I am also grateful to my parents and family for inspiring me to push on. They encouraged me to persist even when the challenges were daunting. They always stressed that they wanted to have a professor in the family. They are retired teachers and they did the best they could to support my journey and to inspire me to stay focused. They still are an inspiration to me,” Ngumbi said.

She does not forget her birthplace Mabafweni and everyday dreams of helping the girls back home.

“I still remember when I was walking on the stage to get my PhD degree. My mind flashed back to Mabafweni. I wondered at all those girls and then imagined—that if they had the opportunity and the encouragement that I was lucky to have along the way—they too could be like me. Then I told myself that I would do anything within my reach to provide for opportunities, so that young girls, especially from poor and rural communities, have opportunities so that they can break the barriers and go for the stars. Give them the opportunities so that they can reach for their stars. “Since then I have dedicated my life to encouraging girls and when I can provide opportunities, mentorship and everything so that they have the opportunity.  In addition, every time I am interacting with children from my community, all I can see is potential. I see future scientists, medical doctors, and engineers. I see so much potential in them and all I can do is provide them with numerous opportunities so that they can discover their talents and then run with them. I will continue to be there for all who would allow me to. I just want everyone to succeed and grow to achieve his or her full potential.”

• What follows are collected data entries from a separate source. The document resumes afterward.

(** * lib9p hashtable.c: a fixed-bucket chained hash table and its iterator

    The table maps a 32-bit hash to an opaque [void *].  Every bucket is a
    [TAILQ] of heap-allocated [struct ht_item] nodes.  The development models
    the nodes at pointer level: a node lives at an address, carries its own
    [tqe_next]/[tqe_prev] links, and can be freed while pointers to it
    survive.  That is what the iterator functions need: they keep a raw
    pointer to a node across calls.

    The reader/writer lock is taken and released inside every function, on
    every path; one thread running the calls one after the other never
    observes it, so the lock is left out of the state. *)

From stdpp Require Import base option list gmap fin_maps.

(** ** Data *)

(** Address of a [struct ht_item]. *)
Definition loc := positive.

(** The stored [void *]; the table never looks inside.  [0] is [NULL]. *)
Definition ptr := N.
Definition NULL : ptr := 0%N.

(** A [struct ht_item **]: the address of a cell that holds a pointer to a
    node.  Such a cell is either the [tqh_first] field of bucket [slot], or
    the [tqe_next] field of the node at [p].  [LNull] is the null pointer
    that [calloc] leaves in a blank node. *)
Inductive linkp :=
| LNull
| LHead (slot : nat)
| LNext (p : loc).

(** [struct ht_item], with the two fields of its [TAILQ_ENTRY] inlined.
    [hti_hash] is a [uint32_t]; the file only compares hashes and reduces
    them modulo [ht_nentries], so no operation on them can wrap around. *)
Record ht_item := mk_item {
  hti_hash : N;
  hti_data : ptr;
  tqe_next : option loc;
  tqe_prev : linkp
}.

(** [struct ht_entry]: one bucket, that is one [TAILQ_HEAD]. *)
Record ht_entry := mk_entry {
  tqh_first : option loc;
  tqh_last : linkp
}.

(** A block handed out by the allocator is live until it is freed.  Using a
    pointer to a freed block is undefined in C whatever the allocator does
    with the address afterwards.  The runs of [step] below never get an
    address twice, so that on them such a use shows as a fault.  The
    functions themselves take any address: given one that was freed, [ht_add]
    makes the block live again, and a stale pointer to it goes unnoticed. *)
Inductive block :=
| Live (it : ht_item)
| Freed.

(** [struct ht] together with the node blocks its pointers range over:
    [ht_entries] is the bucket array, [ht_nentries] its recorded length and
    [ht_items] the blocks obtained from [l9p_calloc] so far. *)
Record ht := mk_ht {
  ht_entries : list ht_entry;
  ht_nentries : nat;
  ht_items : gmap loc block
}.

(** Where the [struct ht] that [h] points to lives.  [ht_init] only clears
    and fills [*h]; the storage is the caller's: a block from [malloc], or
    something else (a member of a larger object, a local variable). *)
Inductive storage :=
| Malloced
| Embedded.

(** [struct ht_iter] (the function [ht_iter] has the plain name).
    [htit_parent] is the one table of the state. *)
Record struct_ht_iter := mk_iter {
  htit_slot : nat;
  htit_cursor : option loc
}.

#[global] Instance linkp_eq_dec : EqDecision linkp.
Proof. solve_decision. Defined.
#[global] Instance ht_item_eq_dec : EqDecision ht_item.
Proof. solve_decision. Defined.
#[global] Instance block_eq_dec : EqDecision block.
Proof. solve_decision. Defined.

(** ** Outcomes *)

(** What goes wrong in C without a return value. *)
Inductive fault :=
| UseAfterFree (p : loc)      (* access to a freed node *)
| WildPointer (p : loc)       (* access to an address never allocated *)
| NullDeref                   (* write through a null [tqe_prev] *)
| OutOfBounds (i : nat)       (* bucket index past the array *)
| DivByZero                   (* [hash % 0] *)
| Spin                        (* a loop that does not come back *)
| BadFree.                    (* [free] of a pointer [malloc] did not return *)

Inductive outcome (A : Type) :=
| Done (a : A)
| Abort (f : fault).
Arguments Done {A} a.
Arguments Abort {A} f.

#[global] Instance outcome_ret : MRet outcome := @Done.
#[global] Instance outcome_bind : MBind outcome :=
  λ A B f x, match x with Done a => f a | Abort e => Abort e end.

(** The [errno] values the file sets. *)
Inductive errno := EEXIST | ENOENT | EINVAL.

(** Result of the [int] functions: [return (0)], or [errno = e; return (-1)]. *)
Inductive rc :=
| Ret0
| RetErr (e : errno).

#[global] Instance errno_eq_dec : EqDecision errno.
Proof. solve_decision. Defined.
#[global] Instance rc_eq_dec : EqDecision rc.
Proof. solve_decision. Defined.

(** ** Memory accesses *)

Definition load (m : ht) (p : loc) : outcome ht_item :=
  match ht_items m !! p with
  | Some (Live it) => Done it
  | Some Freed => Abort (UseAfterFree p)
  | None => Abort (WildPointer p)
  end.

Definition store (m : ht) (p : loc) (it : ht_item) : ht :=
  mk_ht (ht_entries m) (ht_nentries m) (<[p := Live it]> (ht_items m)).

(** [free(p)] *)
Definition free (m : ht) (p : loc) : outcome ht :=
  _ ← load m p;
  Done (mk_ht (ht_entries m) (ht_nentries m) (<[p := Freed]> (ht_items m))).

(** [h->ht_entries[i]] *)
Definition bucket (m : ht) (i : nat) : outcome ht_entry :=
  match ht_entries m !! i with
  | Some e => Done e
  | None => Abort (OutOfBounds i)
  end.

Definition set_bucket (m : ht) (i : nat) (e : ht_entry) : ht :=
  mk_ht (<[i := e]> (ht_entries m)) (ht_nentries m) (ht_items m).

(** [*lp = v] *)
Definition store_link (m : ht) (lp : linkp) (v : option loc) : outcome ht :=
  match lp with
  | LNull => Abort NullDeref
  | LHead i =>
      e ← bucket m i;
      Done (set_bucket m i (mk_entry v (tqh_last e)))
  | LNext p =>
      it ← load m p;
      Done (store m p (mk_item (hti_hash it) (hti_data it) v (tqe_prev it)))
  end.

(** ** The <sys/queue.h> macros the file uses *)

(** [TAILQ_INIT(&h->ht_entries[i].hte_items)] leaves this bucket. *)
Definition TAILQ_INIT (i : nat) : ht_entry := mk_entry None (LHead i).

(** [TAILQ_INSERT_TAIL(&h->ht_entries[i].hte_items, elm, hti_link)]:
    [elm->next = NULL; elm->prev = head->last; *head->last = elm;
     head->last = &elm->next]. *)
Definition TAILQ_INSERT_TAIL (m : ht) (i : nat) (elm : loc) : outcome ht :=
  it ← load m elm;
  e ← bucket m i;
  let m1 := store m elm (mk_item (hti_hash it) (hti_data it) None (tqh_last e)) in
  m2 ← store_link m1 (tqh_last e) (Some elm);
  e2 ← bucket m2 i;
  Done (set_bucket m2 i (mk_entry (tqh_first e2) (LNext elm))).

(** [TAILQ_REMOVE(&h->ht_entries[i].hte_items, elm, hti_link)]:
    [if (elm->next != NULL) elm->next->prev = elm->prev;
     else head->last = elm->prev;
     *elm->prev = elm->next].  The fields of [elm] itself stay as they
    were. *)
Definition TAILQ_REMOVE (m : ht) (i : nat) (elm : loc) : outcome ht :=
  it ← load m elm;
  m1 ← match tqe_next it with
       | Some n =>
           nx ← load m n;
           Done (store m n (mk_item (hti_hash nx) (hti_data nx) (tqe_next nx) (tqe_prev it)))
       | None =>
           e ← bucket m i;
           Done (set_bucket m i (mk_entry (tqh_first e) (tqe_prev it)))
       end;
  store_link m1 (tqe_prev it) (tqe_next it).

(** ** The functions of hashtable.c *)

(** [ht_init(h, size)]: [size] empty buckets; no node allocated yet. *)
Definition ht_init (size : nat) : ht :=
  mk_ht (TAILQ_INIT <$> seq 0 size) size ∅.
(* ================================================================== *)
(** ** fn_2.py: SingleStockMomentumVolBreakoutStrategy *)
(* ================================================================== *)

Module Fn2.
Import Py.

(** One row of the input frame; [date] is the index (a day number). *)
Record Bar : Type := mkBar {
  date : Z;
  open : Q;
  high : Q;
  low : Q;
  close : Q;
  volume : Q
}.

(** The constructor parameters of the strategy. *)
Record Config : Type := mkConfig {
  risk_fraction_per_trade : Q;
  fee_rate : Q;
  slippage_bps : Q;
  fast_ma_window : nat;
  slow_ma_window : nat;
  entry_breakout_window : nat;
  atr_window : nat;
  atr_multiple_stop : Q;
  vol_min_pct : Q;
  vol_max_pct : Q;
  vol_lookback_for_filter : nat;
  enable_pyramiding : bool;
  max_pyramid_layers : nat;
  pyramid_add_step_pct : Q;
  vol_expand_multiple_for_add : Q;
  exit_break_window : nat;
  min_hold_days : nat;
  cooldown_days_after_exit : nat
}.

(** The defaults of [__init__]. *)
Definition default_config : Config := {|
  risk_fraction_per_trade := 1 # 100;
  fee_rate := 3 # 10000;
  slippage_bps := 2;
  fast_ma_window := 20;
  slow_ma_window := 60;
  entry_breakout_window := 10;
  atr_window := 14;
  atr_multiple_stop := 3;
  vol_min_pct := 7 # 10;
  vol_max_pct := 2;
  vol_lookback_for_filter := 60;
  enable_pyramiding := true;
  max_pyramid_layers := 3;
  pyramid_add_step_pct := 2;
  vol_expand_multiple_for_add := 11 # 10;
  exit_break_window := 10;
  min_hold_days := 5;
  cooldown_days_after_exit := 5
|}.

(** Attributes that [__init__] sets to fixed values. *)
Definition take_profit_multiple : Q := 2.
Definition max_position_risk : Q := 5 # 100.
Definition trend_strength_threshold : Q := 2 # 100.

Inductive VolRegime : Type := vol_normal | vol_low | vol_high.

Inductive TrendState : Type :=
| neutral | strong_uptrend | strong_downtrend | weak_uptrend | weak_downtrend.

(** Element-wise combination of two columns. *)
Definition zip_with {A B C : Type} (f : A -> B -> C)
           (xs : list A) (ys : list B) : list C :=
  map (fun p => f (fst p) (snd p)) (combine xs ys).

Definition fin_col (xs : list Q) : list fval := map Fin xs.

(** True range of one row: the row-wise maximum of [high - low],
    [|high - prev_close|] and [|low - prev_close|]; [max(axis=1)] skips the
    two entries that are missing on the first row. *)
Definition true_range (b : Bar) (prev_close : option Q) : Q :=
  let tr1 := high b - low b in
  match prev_close with
  | None => tr1
  | Some c => Qmax tr1 (Qmax (Qabs (high b - c)) (Qabs (low b - c)))
  end.

Definition _compute_atr (df : list Bar) (window : nat) : list Q :=
  let prev_close := shift1 (map close df) in
  let tr := zip_with true_range df prev_close in
  ewm_mean window tr.

Record VolumeCols : Type := mkVolumeCols {
  atr : list Q;
  atr_pct : list fval;
  atr_pct_median : list fval;
  atr_filter_ratio : list fval;
  volatility_regime : list VolRegime
}.

(** ['normal'], overwritten by ['low'], then by ['high']. *)
Definition regime_of (cfg : Config) (ratio : fval) : VolRegime :=
  let r := vol_normal in
  let r := if flt ratio (Fin (vol_min_pct cfg)) then vol_low else r in
  let r := if fgt ratio (Fin (vol_max_pct cfg)) then vol_high else r in
  r.

Definition calculate_volume_indicators (cfg : Config) (df : list Bar) : VolumeCols :=
  let atr := _compute_atr df (atr_window cfg) in
  let atr_pct := zip_with fdiv (fin_col atr) (fin_col (map close df)) in
  let atr_pct_median := rolling (vol_lookback_for_filter cfg) agg_median atr_pct in
  let atr_filter_ratio := zip_with fdiv atr_pct atr_pct_median in
  {| atr := atr;
     atr_pct := atr_pct;
     atr_pct_median := atr_pct_median;
     atr_filter_ratio := atr_filter_ratio;
     volatility_regime := map (regime_of cfg) atr_filter_ratio |}.

Record TechCols : Type := mkTechCols {
  fast_ma : list fval;
  slow_ma : list fval;
  donchian_high : list fval;
  donchian_low : list fval;
  price_vs_fast_ma : list fval;
  price_vs_slow_ma : list fval
}.

(** [(a - b) / b], column-wise. *)
Definition rel_diff (a b : fval) : fval := fdiv (fsub a b) b.

Definition calculate_technical_indicators (cfg : Config) (df : list Bar) : TechCols :=
  let closes := fin_col (map close df) in
  let fast_ma := rolling (fast_ma_window cfg) agg_mean closes in
  let slow_ma := rolling (slow_ma_window cfg) agg_mean closes in
  {| fast_ma := fast_ma;
     slow_ma := slow_ma;
     donchian_high := rolling (entry_breakout_window cfg) agg_max (fin_col (map high df));
     donchian_low := rolling (exit_break_window cfg) agg_min (fin_col (map low df));
     price_vs_fast_ma := zip_with rel_diff closes fast_ma;
     price_vs_slow_ma := zip_with rel_diff closes slow_ma |}.

Record MomentumCols : Type := mkMomentumCols {
  trend_strength : list fval;
  trend_strength_pct : list fval;
  trend_state : list TrendState;
  breakout_strength : list fval
}.

(** The four [df.loc[...] = ...] assignments, in source order. *)
Definition trend_state_of (ts : fval) : TrendState :=
  let th := Fin trend_strength_threshold in
  let s := neutral in
  let s := if fgt ts th then strong_uptrend else s in
  let s := if flt ts (fneg th) then strong_downtrend else s in
  let s := if fge ts (Fin 0) && fle ts th then weak_uptrend else s in
  let s := if flt ts (Fin 0) && fge ts (fneg th) then weak_downtrend else s in
  s.

Definition calculate_momentum_indicators (df : list Bar) (tech : TechCols) : MomentumCols :=
  let trend_strength := zip_with rel_diff (fast_ma tech) (slow_ma tech) in
  {| trend_strength := trend_strength;
     trend_strength_pct := map (fun x => fmul x (Fin 100)) trend_strength;
     trend_state := map trend_state_of trend_strength;
     breakout_strength :=
       zip_with rel_diff (fin_col (map close df)) (donchian_high tech) |}.

Record RiskCols : Type := mkRiskCols {
  dynamic_stop_loss : list Q;
  take_profit_price : list Q;
  risk_reward_ratio : list fval;
  price_vs_stop_distance : list fval
}.

Definition calculate_risk_indicators (cfg : Config) (df : list Bar) (vol : VolumeCols) : RiskCols :=
  let closes := map close df in
  let dynamic_stop_loss :=
    zip_with (fun c a => c - atr_multiple_stop cfg * a) closes (atr vol) in
  let take_profit_price :=
    zip_with (fun c a => c + take_profit_multiple * atr_multiple_stop cfg * a)
             closes (atr vol) in
  {| dynamic_stop_loss := dynamic_stop_loss;
     take_profit_price := take_profit_price;
     risk_reward_ratio :=
       zip_with fdiv
         (fin_col (zip_with Qminus take_profit_price closes))
         (fin_col (zip_with Qminus closes dynamic_stop_loss));
     price_vs_stop_distance :=
       zip_with fdiv
         (fin_col (zip_with Qminus closes dynamic_stop_loss))
         (fin_col closes) |}.

(** The frame after the four indicator passes of [generate_signals]. *)
Record Frame : Type := mkFrame {
  df_bars : list Bar;
  df_vol : VolumeCols;
  df_tech : TechCols;
  df_mom : MomentumCols;
  df_risk : RiskCols
}.

Definition indicators (cfg : Config) (df : list Bar) : Frame :=
  let vol := calculate_volume_indicators cfg df in
  let tech := calculate_technical_indicators cfg df in
  let mom := calculate_momentum_indicators df tech in
  let risk := calculate_risk_indicators cfg df vol in
  {| df_bars := df; df_vol := vol; df_tech := tech; df_mom := mom; df_risk := risk |}.

(** One row of the frame, as [df.iloc[i]] reads it. *)
Record Row : Type := mkRow {
  r_close : Q;
  r_atr : Q;
  r_atr_pct : fval;
  r_atr_pct_median : fval;
  r_atr_filter_ratio : fval;
  r_volatility_regime : VolRegime;
  r_fast_ma : fval;
  r_slow_ma : fval;
  r_donchian_high : fval;
  r_donchian_low : fval;
  r_price_vs_fast_ma : fval;
  r_price_vs_slow_ma : fval;
  r_trend_strength : fval;
  r_trend_strength_pct : fval;
  r_trend_state : TrendState;
  r_breakout_strength : fval;
  r_dynamic_stop_loss : Q;
  r_take_profit_price : Q;
  r_risk_reward_ratio : fval;
  r_price_vs_stop_distance : fval
}.

Definition iloc (fr : Frame) (i : nat) : Row := {|
  r_close := nth i (map close (df_bars fr)) 0;
  r_atr := nth i (atr (df_vol fr)) 0;
  r_atr_pct := nth i (atr_pct (df_vol fr)) NaN;
  r_atr_pct_median := nth i (atr_pct_median (df_vol fr)) NaN;
  r_atr_filter_ratio := nth i (atr_filter_ratio (df_vol fr)) NaN;
  r_volatility_regime := nth i (volatility_regime (df_vol fr)) vol_normal;
  r_fast_ma := nth i (fast_ma (df_tech fr)) NaN;
  r_slow_ma := nth i (slow_ma (df_tech fr)) NaN;
  r_donchian_high := nth i (donchian_high (df_tech fr)) NaN;
  r_donchian_low := nth i (donchian_low (df_tech fr)) NaN;
  r_price_vs_fast_ma := nth i (price_vs_fast_ma (df_tech fr)) NaN;
  r_price_vs_slow_ma := nth i (price_vs_slow_ma (df_tech fr)) NaN;
  r_trend_strength := nth i (trend_strength (df_mom fr)) NaN;
  r_trend_strength_pct := nth i (trend_strength_pct (df_mom fr)) NaN;
  r_trend_state := nth i (trend_state (df_mom fr)) neutral;
  r_breakout_strength := nth i (breakout_strength (df_mom fr)) NaN;
  r_dynamic_stop_loss := nth i (dynamic_stop_loss (df_risk fr)) 0;
  r_take_profit_price := nth i (take_profit_price (df_risk fr)) 0;
  r_risk_reward_ratio := nth i (risk_reward_ratio (df_risk fr)) NaN;
  r_price_vs_stop_distance := nth i (price_vs_stop_distance (df_risk fr)) NaN
|}.
Lemma onAnimationMutations_follows_the_changes_witness :
  outcome (onAnimationMutations
             [{| type := "added"; player := playing 3 30 |};
              {| type := "removed"; player := playing 1 10 |}]
             (answering [broken "gone"] bare))
    = Threw "gone"
  /\ animationPlayers
       (this (world (onAnimationMutations
                       [{| type := "added"; player := playing 3 30 |};
                        {| type := "removed"; player := playing 1 10 |}]
                       (answering [broken "gone"] bare))))
     = [playing 1 10; playing 2 20; playing 3 30]
  /\ animationPlayers
       (this (world (onAnimationMutations
                       [{| type := "added"; player := playing 3 30 |};
                        {| type := "removed"; player := playing 1 10 |}]
                       (answering [fine] bare))))
     = [playing 2 20; playing 3 30].
Proof.
  destruct (onAnimationMutations_follows_the_changes
              (answering [broken "gone"] bare)
              [{| type := "added"; player := playing 3 30 |};
               {| type := "removed"; player := playing 1 10 |}])
    as (_ & Ho & Hl & _).
  destruct (onAnimationMutations_follows_the_changes
              (answering [fine] bare)
              [{| type := "added"; player := playing 3 30 |};
               {| type := "removed"; player := playing 1 10 |}])
    as (_ & _ & Hl' & _).
  split; [exact Ho|]. split; [exact Hl | exact Hl'].
Defined.

Lemma batch_methods_ask_the_server_once_witness :
  traits (this inspecting) = Some all_traits
  /\ animationsFront (this inspecting) = true
  /\ trace (toggleCurrentAnimations true inspecting)
     = [EvCall (animationsFront_toggleSeveral [playing 1 10] true);
        EvSettled fine]
  /\ outcome (toggleCurrentAnimations true inspecting) = Done tt
  /\ calls (trace (setPlaybackRateAll 2
                     {| this := controller [("hasSetPlaybackRate", true)]
                                  [playing 1 10; playing 2 20; playing 3 30];
                        panel := page 1; listeners := [];
                        answers := [fine; broken "gone"; fine] |}))
     = [player_setPlaybackRate (playing 1 10) 2;
        player_setPlaybackRate (playing 2 20) 2]
  /\ outcome (setPlaybackRateAll 2
                {| this := controller [("hasSetPlaybackRate", true)]
                             [playing 1 10; playing 2 20; playing 3 30];
                   panel := page 1; listeners := [];
                   answers := [fine; broken "gone"; fine] |})
     = Threw "gone".
Proof.
  split; [reflexivity|]. split; [reflexivity|].
  destruct (batch_methods_ask_the_server_once inspecting all_traits true 0 1
              eq_refl eq_refl) as (H & _).
  destruct (H eq_refl) as (Ht & Ho & _).
  split; [exact Ht|]. split; [exact Ho|].
  destruct (batch_methods_ask_the_server_once
              {| this := controller [("hasSetPlaybackRate", true)]
                           [playing 1 10; playing 2 20; playing 3 30];
                 panel := page 1; listeners := [];
                 answers := [fine; broken "gone"; fine] |}
              [("hasSetPlaybackRate", true)] true 0 2 eq_refl eq_refl)
    as (_ & _ & _ & F).
  destruct (F eq_refl) as (_ & G). destruct (G eq_refl) as (Hc & Hout & _).
  split; [exact Hc | exact Hout].
Defined.

End AnimationsFurther.
(** The part of [handleFetchStories] before its [await] is the dispatch of
    FETCH_INIT, which the reducer always accepts. *)
Lemma fetch_start_returns (u : string) st :
  dispatchToApp (dispatched_before_await (handleFetchStories u)) st
  = Return (set_stories {| data := data (stories st); isLoading := true;
                           isError := false |} st).
Proof. reflexivity. Qed.

Lemma step_input st (v : string) :
  ∃ st', step st (InputChange v) = (Return st', [])
         ∧ searchTerm st' = v ∧ App.url st' = App.url st
         ∧ stories st' = stories st.
Proof.
  cbn [step]. unfold commit. cbn [handleSearchInput App.url searchTerm].
  rewrite deps_unchanged. by eexists.
Qed.

Lemma step_submit st :
  ∃ st' requested,
    step st SubmitForm = (Return st', requested)
    ∧ App.url st' = API_ENDPOINT +:+ searchTerm st
    ∧ searchTerm st' = searchTerm st
    ∧ (requested = [] ∨ requested = [API_ENDPOINT +:+ searchTerm st]).
Proof.
  cbn [step]. unfold commit. cbn [handleSearchSubmit App.url searchTerm].
  destruct (deps_changed (Some (App.url st)) (API_ENDPOINT +:+ searchTerm st)).
  - rewrite fetch_start_returns. do 2 eexists. split; [reflexivity|]. cbn. eauto.
  - do 2 eexists. split; [reflexivity|]. cbn. eauto.
Qed.

Lemma step_other_keeps_url st e st' (requested : list string) :
  e ≠ SubmitForm →
  step st e = (Return st', requested) →
  App.url st' = App.url st ∧ requested = [].
Proof.
  intros Hne. destruct e as [v| |item|u o]; [| done | |].
  - destruct (step_input st v) as (st1 & -> & _ & Hu & _). by intros [= <- <-].
  - cbn [step]. unfold handleRemoveStory. intros [= Hr <-].
    by apply dispatchToApp_frame in Hr as (_ & Hu & _).
  - rewrite step_FetchSettled. intros [= Hr <-].
    by apply dispatchToApp_frame in Hr as (_ & Hu & _).
Qed.

(** C8. A keystroke is always handled, sets the search term to the typed
    value and leaves the query URL as it was; a submission is always
    handled and sets the query URL to [API_ENDPOINT] followed by the
    current search term; no other event changes the query URL. *)
Theorem url_changes_only_on_submit st :
  (∀ v, ∃ st', step st (InputChange v) = (Return st', [])
               ∧ searchTerm st' = v ∧ App.url st' = App.url st)
  ∧ (∃ st' requested, step st SubmitForm = (Return st', requested)
                      ∧ App.url st' = API_ENDPOINT +:+ searchTerm st)
  ∧ (∀ e st' requested,
        e ≠ SubmitForm →
        step st e = (Return st', requested) →
        App.url st' = App.url st).
Proof.
  split; [|split].
  - intros v. destruct (step_input st v) as (st' & H1 & H2 & H3 & _). eauto.
  - destruct (step_submit st) as (st' & requested & H1 & H2 & _). eauto.
  - intros e st' requested Hne Hstep.
    by destruct (step_other_keeps_url st e st' requested Hne Hstep).
Qed.

Lemma url_changes_only_on_submit_witness :
  InputChange "Go" ≠ SubmitForm
  ∧ App.url {| searchTerm := "Go"; App.url := API_ENDPOINT +:+ "React";
               stories := initialState;
               localStorage := setItem "search" "Go" {[ "search" := "Rust" ]} |}
    = API_ENDPOINT +:+ "React".
Proof.
  split; [discriminate|].
  apply (proj2 (proj2 (url_changes_only_on_submit
                         {| searchTerm := "Rust"; App.url := API_ENDPOINT +:+ "React";
                            stories := initialState;
                            localStorage := {[ "search" := "Rust" ]} |}))
               (InputChange "Go") _ []);
    [discriminate | reflexivity].
Defined.

Lemma submitDisabled_iff_empty (term : string) :
  submitDisabled (SearchForm term) = true ↔ term = "".
Proof. destruct term; cbn; split; congruence. Qed.

(** C9. The submit control is disabled exactly when the search term is the
    empty string. With an empty search term the submission is not offered,
    no interaction can begin with it, and no event that is offered issues
    a request; with a non-empty search term the control is enabled and
    the submission is offered. *)
Theorem submit_disabled_iff_empty_term st :
  (submitDisabled (SearchForm (searchTerm st)) = true ↔ searchTerm st = "")
  ∧ (searchTerm st = "" →
     offered st SubmitForm = false
     ∧ (∀ rest, interact st (SubmitForm :: rest) = None)
     ∧ (∀ e, offered st e = true → (step st e).2 = []))
  ∧ (searchTerm st ≠ "" →
     submitDisabled (SearchForm (searchTerm st)) = false
     ∧ offered st SubmitForm = true).
Proof.
  split; [apply submitDisabled_iff_empty|]. split.
  - intros Hempty.
    assert (offered st SubmitForm = false) as Hoff by (cbn; by rewrite Hempty).
    split; [exact Hoff|]. split.
    + intros rest. cbn [interact]. by rewrite Hoff.
    + intros e He. destruct e as [v| |item|u o]; [| congruence | reflexivity | reflexivity].
      by destruct (step_input st v) as (st' & -> & _).
  - intros Hne. apply truthy_nonempty in Hne. cbn. by rewrite Hne.
Qed.

Lemma submit_disabled_iff_empty_term_witness :
  offered {| searchTerm := ""; App.url := API_ENDPOINT +:+ "React";
             stories := initialState; localStorage := {[ "search" := "" ]} |}
          SubmitForm = false
  ∧ offered {| searchTerm := "Rust"; App.url := API_ENDPOINT +:+ "React";
               stories := initialState; localStorage := {[ "search" := "Rust" ]} |}
            SubmitForm = true.
Proof.
  split.
  - apply (proj1 (proj2 (submit_disabled_iff_empty_term
                           {| searchTerm := ""; App.url := API_ENDPOINT +:+ "React";
                              stories := initialState;
                              localStorage := {[ "search" := "" ]} |}))).
    reflexivity.
  - apply (proj2 (proj2 (submit_disabled_iff_empty_term
                           {| searchTerm := "Rust"; App.url := API_ENDPOINT +:+ "React";
                              stories := initialState;
                              localStorage := {[ "search" := "Rust" ]} |}))).
    discriminate.
Defined.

Ngumbi said one of the best ways of increasing the number of women in science is to create more role models.

She expanded: “We need more role models out there. I always say, you cannot be that what you do not see. We cannot just assume young women would desire to be scientists if they never see other women scientists. Those of us who are already scientists should make it a priority to be there for our young women. We should intentionally reach out and go to schools and other institutions where young girls are. We should be present and importantly keep projecting the image that Science is not reserved for boys or men. That women can do science and succeed in science. Your magazine featuring women scientists will also bring a positive message to women—showing that they too can make it.

“There should be many more publications featuring a rainbow of women scientists that are sent to all schools—from elementary to high schools to Universities. As young women begin to see faces of other women scientists and read about these scientists’ accomplishments, I believe they will begin to see that they too can be these women one day. 

Media, including TV and Radio also should be outlets that highlight women scientists and share about the research they are doing and their accomplishments.  At the same time, there should continue to be many opportunities that are purposely created to nurture young women to be scientists. From elementary school-to high school- and into University institutions. Moreover, we should also have avenues where they can go and experience the magic of science. Science boot camps are one approach.” – Women in Science.